- [Problem statement]: Could you reproduce, from the records below, everything from the line with "Definition parse_iso (s" down to the line with "get_fecha c (convert_row", keeping both of those lines and changing nothing?

===

Definition number (lo hi : nat) (s : string) : option Z :=
  if (lo <=? String.length s)%nat && (String.length s <=? hi)%nat
  then digits 0 s else None.

Definition strptime_dmY (s : string) : option date :=
  match split_at "/" s with
  | Some (d, rest) =>
      match split_at "/" rest with
      | Some (m, y) =>
          match number 1 2 d, number 1 2 m, number 4 4 y with
          | Some d, Some m, Some y => make_date y m d
          | _, _, _ => None
          end
      | None => None
      end
  | None => None
  end.

Definition parse_iso (s : string) : option date :=
  match split_at "-" s with
  | Some (y, rest) =>
      match split_at "-" rest with
      | Some (m, d) =>
          match number 4 4 y, number 2 2 m, number 2 2 d with
          | Some y, Some m, Some d => make_date y m d
          | _, _, _ => None
          end
      | None => None
      end
  | None => None
  end.

Definition infer_iso (column : list cell) (s : string) : option date :=
  parse_iso s.

(** ** The rows of the wide table *)

Lemma get_fecha_convert_row (conv : date_column -> cell -> cell) (r : Row)
  (c : date_column) :
  get_fecha c (convert_row conv r) = conv c (get_fecha c r).
Proof. destruct c; reflexivity. Qed.

Lemma get_fecha_assign_kpis (f : cell -> cell -> option Z) (r : Row)
  (c : date_column) :
  get_fecha c (assign_kpis f r) = get_fecha c r.
Proof. destruct c; reflexivity. Qed.

Lemma get_kpi_assign_kpis (f : cell -> cell -> option Z) (r : Row)
  (c : kpi_column) :
  get_kpi c (assign_kpis f r)
  = f (get_fecha (later c) r) (get_fecha (earlier c) r).
Proof. destruct c; reflexivity. Qed.

Lemma to_datetime_not_text (parse : string -> option date) (c : cell)
  (s : string) :
  to_datetime parse c <> Text s.
Proof.
  destruct c as [t | d | ]; simpl; try discriminate.
  destruct (parse t); discriminate.
Qed.

Lemma to_datetime_typed (parse parse' : string -> option date) (c : cell) :
  to_datetime parse' (to_datetime parse c) = to_datetime parse c.
Proof.
  destruct c as [t | d | ]; simpl; try reflexivity.
  destruct (parse t); reflexivity.
Qed.

Lemma months_or_none_None (l e : cell) :
  (forall s, l <> Text s) -> (forall s, e <> Text s) ->
  (months_or_none l e = None <-> l = NaT \/ e = NaT).
Proof.
  intros Hl He. destruct l as [s | dl | ]; [ destruct (Hl s eq_refl) | | ];
    destruct e as [s | de | ]; try (destruct (He s eq_refl)); simpl;
    split; intros H; try discriminate; try tauto;
    destruct H; discriminate.
Qed.

Section Wide.

Variable infer : list cell -> string -> option date.

(** What lines 43-53 make of one input row. *)
Definition widen (data : DataFrame) (r : Row) : Row :=
  assign_kpis months_or_none (normalise infer (rows (drop_duplicates data)) r).

Lemma in_wide (data : DataFrame) (r : Row) :
  In r (wide infer data)
  <-> exists r0, In r0 (rows data) /\ r = widen data r0.
Proof.
  unfold wide, widen. rewrite in_map_iff. split.
  - intros [r0 [<- H]]. exists r0. split; [ | reflexivity ].
    rewrite rows_drop_duplicates in H. apply in_dedup_from in H. tauto.
  - intros [r0 [H ->]]. exists r0. split; [ reflexivity | ].
    rewrite rows_drop_duplicates. apply in_dedup_from. simpl. tauto.
Qed.

Lemma meta_widen (data : DataFrame) (r : Row) : meta (widen data r) = meta r.
Proof. reflexivity. Qed.

Lemma wide_kpi (data : DataFrame) (r : Row) (c : kpi_column) :
  In r (wide infer data) ->
  get_kpi c r = months_or_none (get_fecha (later c) r) (get_fecha (earlier c) r).
Proof.
  intros H. apply in_wide in H. destruct H as [r0 [_ ->]]. unfold widen.
  rewrite get_kpi_assign_kpis, !get_fecha_assign_kpis. reflexivity.
Qed.

Lemma wide_no_text (data : DataFrame) (r : Row) (c : date_column) (s : string) :
  In r (wide infer data) -> get_fecha c r <> Text s.
Proof.
  intros H. apply in_wide in H. destruct H as [r0 [_ ->]]. unfold widen.
  rewrite get_fecha_assign_kpis. unfold normalise.
  rewrite get_fecha_convert_row. apply to_datetime_not_text.
Qed.

(** Every row of the input stands somewhere in the wide table. *)
Lemma input_row_position (data : DataFrame) (r0 : Row) :
  In r0 (rows data) ->
  exists j, nth_error (wide infer data) j = Some (widen data r0).
Proof.
  intros H. apply In_nth_error. apply in_wide. exists r0. auto.
Qed.

End Wide.

(** ** Example tables *)

Definition header : list string := required_columns.

Definition no_kpis : KPIs := mkKPIs None None None None.

Definition stage_meta (id : string) (no : Z) : Meta :=
  mkMeta (Str id) (Num no) (Str "AR") (Str "Vigente") (Str id) (Str "SOC")
         (Str "EDU").

Definition d_2020_01_10 : date := mkdate 2020 1 10 eq_refl.
Definition d_2020_04_10 : date := mkdate 2020 4 10 eq_refl.
Definition d_2021_01_15 : date := mkdate 2021 1 15 eq_refl.
Definition d_2021_03_15 : date := mkdate 2021 3 15 eq_refl.
Definition d_2021_04_10 : date := mkdate 2021 4 10 eq_refl.
Definition d_2021_05_01 : date := mkdate 2021 5 1 eq_refl.
Definition d_2021_06_01 : date := mkdate 2021 6 1 eq_refl.
Definition d_2021_09_01 : date := mkdate 2021 9 1 eq_refl.

(** The scenario of the negative duration: eligibility on 2021-06-01, first
    disbursement on 2021-05-01. *)
Definition late_eligibility : DataFrame :=
  mkFrame header
    [mkRow (stage_meta "E1" 1)
           (mkFechas NaT NaT NaT (Timestamp d_2021_06_01)
                     (Timestamp d_2021_05_01))
           no_kpis].

(** A row without an approval date whose later milestones are all there. *)
Definition no_approval : DataFrame :=
  mkFrame header
    [mkRow (stage_meta "E2" 1)
           (mkFechas (Timestamp d_2020_01_10) NaT (Timestamp d_2021_05_01)
                     (Timestamp d_2021_06_01) (Timestamp d_2021_09_01))
           no_kpis].

(** ** The filter of line 75 *)

Section Filter.

Variable infer : list cell -> string -> option date.

(** C3. Every observation [transform_data] returns has a KPI value, and the
    value is at least zero; a row of the melted table whose KPI value is
    missing or below zero is not returned under any value, and one whose
    value is zero or more is returned with that very value. In the scenario
    of an eligibility on 2021-06-01 and a first disbursement on 2021-05-01
    the value is -1 and the table returned is empty. *)
Theorem kpi_filter_keeps_nonnegative (data : DataFrame)
  (out : list (nat * Observation)) :
  transform_data infer data = Ok out ->
  (forall i o, In (i, o) out -> exists v, obs_KPI o = Some v /\ 0 <= v)
  /\ (forall i x y,
        In (i, (x, y)) (long (wide infer data)) ->
        KPI x = None \/ (exists v, KPI x = Some v /\ v < 0) ->
        forall o, ~ In (i, o) out)
  /\ (forall i x y v,
        In (i, (x, y)) (long (wide infer data)) ->
        KPI x = Some v -> 0 <= v ->
        In (i, mkObservation (id_meta x) (Estaciones x) (Some v) y) out)
  /\ months_or_none (Timestamp d_2021_05_01) (Timestamp d_2021_06_01)
     = Some (-1)
  /\ transform_data infer late_eligibility = Ok [].
Proof.
  intros H. apply transform_data_returns in H. destruct H as [_ ->].
  set (w := wide infer data).
  split; [ | split; [ | split; [ | split ] ] ].
  - intros i o Hin. apply in_output in Hin.
    destruct Hin as [c [j [r [v [_ [_ [_ [Hv ->]]]]]]]].
    exists v. split; [ reflexivity | exact Hv ].
  - intros i x y Hin Hbad o Ho. apply in_output in Ho.
    destruct Ho as [c [j [r [v [Hr [Hi [Hk [Hv _]]]]]]]].
    apply in_long in Hin. destruct Hin as [c' [j' [r' [Hr' [Hi' Hm]]]]].
    injection Hm as -> ->. simpl in Hbad.
    assert (Hj : (j < List.length w)%nat)
      by (apply nth_error_Some; congruence).
    assert (Hj' : (j' < List.length w)%nat)
      by (apply nth_error_Some; congruence).
    rewrite Hi in Hi'. apply label_inj in Hi'; [ | assumption | assumption ].
    destruct Hi' as [-> ->]. rewrite Hr in Hr'. injection Hr' as <-.
    rewrite Hk in Hbad. destruct Hbad as [Hn | [v' [Hv' Hlt]]];
      [ discriminate | ].
    injection Hv' as <-. lia.
  - intros i x y v Hin Hk Hv. apply in_output.
    apply in_long in Hin. destruct Hin as [c [j [r [Hr [Hi Hm]]]]].
    injection Hm as -> ->. simpl in Hk.
    exists c, j, r, v. simpl. auto.
  - reflexivity.
  - reflexivity.
Qed.

End Filter.

Lemma kpi_filter_keeps_nonnegative_witness :
  transform_data infer_iso no_approval
  = Ok [(2%nat, mkObservation (stage_meta "E2" 1) "KPI Elegibilidad" (Some 1)
                              (Some 2021));
        (3%nat, mkObservation (stage_meta "E2" 1) "KPI Primer Desembolso"
                              (Some 3) (Some 2021))]
  /\ forall i o,
       In (i, o)
          [(2%nat, mkObservation (stage_meta "E2" 1) "KPI Elegibilidad" (Some 1)
                                 (Some 2021));
           (3%nat, mkObservation (stage_meta "E2" 1) "KPI Primer Desembolso"
                                 (Some 3) (Some 2021))] ->
       exists v, obs_KPI o = Some v /\ 0 <= v.
Proof.
  split; [ reflexivity | ].
  apply (kpi_filter_keeps_nonnegative infer_iso no_approval). reflexivity.
Defined.

(** ** The range of the KPI values *)

(** A table whose two milestones are four years and one month apart. *)
Definition four_years : DataFrame :=
  mkFrame header
    [mkRow (stage_meta "E3" 1)
           (mkFechas (Timestamp (mkdate 2017 3 10 eq_refl))
                     (Timestamp d_2021_04_10) NaT NaT NaT)
           no_kpis].

Section Range.

Variable infer : list cell -> string -> option date.

(** C10. Every observation [transform_data] returns has a KPI value between
    0 and 11: the value is the months component of the calendar delta, whose
    years component is left out, however many years lie between the two
    dates. *)
Theorem kpi_value_at_most_eleven (data : DataFrame)
  (out : list (nat * Observation)) :
  transform_data infer data = Ok out ->
  forall i o, In (i, o) out -> exists v, obs_KPI o = Some v /\ 0 <= v <= 11.
Proof.
  intros H i o Hin. apply transform_data_returns in H. destruct H as [_ ->].
  apply in_output in Hin.
  destruct Hin as [c [j [r [v [Hr [_ [Hk [Hv ->]]]]]]]].
  exists v. split; [ reflexivity | ]. split; [ exact Hv | ].
  apply nth_error_In in Hr. rewrite (wide_kpi infer data r c Hr) in Hk.
  unfold months_or_none in Hk.
  destruct (get_fecha (later c) r) as [ | l | ]; try discriminate.
  destruct (get_fecha (earlier c) r) as [ | e | ]; try discriminate.
  injection Hk as <-. apply relativedelta_months_bound.
Qed.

===

- [Answer box]:
Definition parse_iso (s : string) : option date :=
  match split_at "-" s with
  | Some (y, rest) =>
      match split_at "-" rest with
      | Some (m, d) =>
          match number 4 4 y, number 2 2 m, number 2 2 d with
          | Some y, Some m, Some d => make_date y m d
          | _, _, _ => None
          end
      | None => None
      end
  | None => None
  end.

Definition infer_iso (column : list cell) (s : string) : option date :=
  parse_iso s.

(** ** The rows of the wide table *)

Lemma get_fecha_convert_row (conv : date_column -> cell -> cell) (r : Row)
  (c : date_column) :
  get_fecha c (convert_row conv r) = conv c (get_fecha c r).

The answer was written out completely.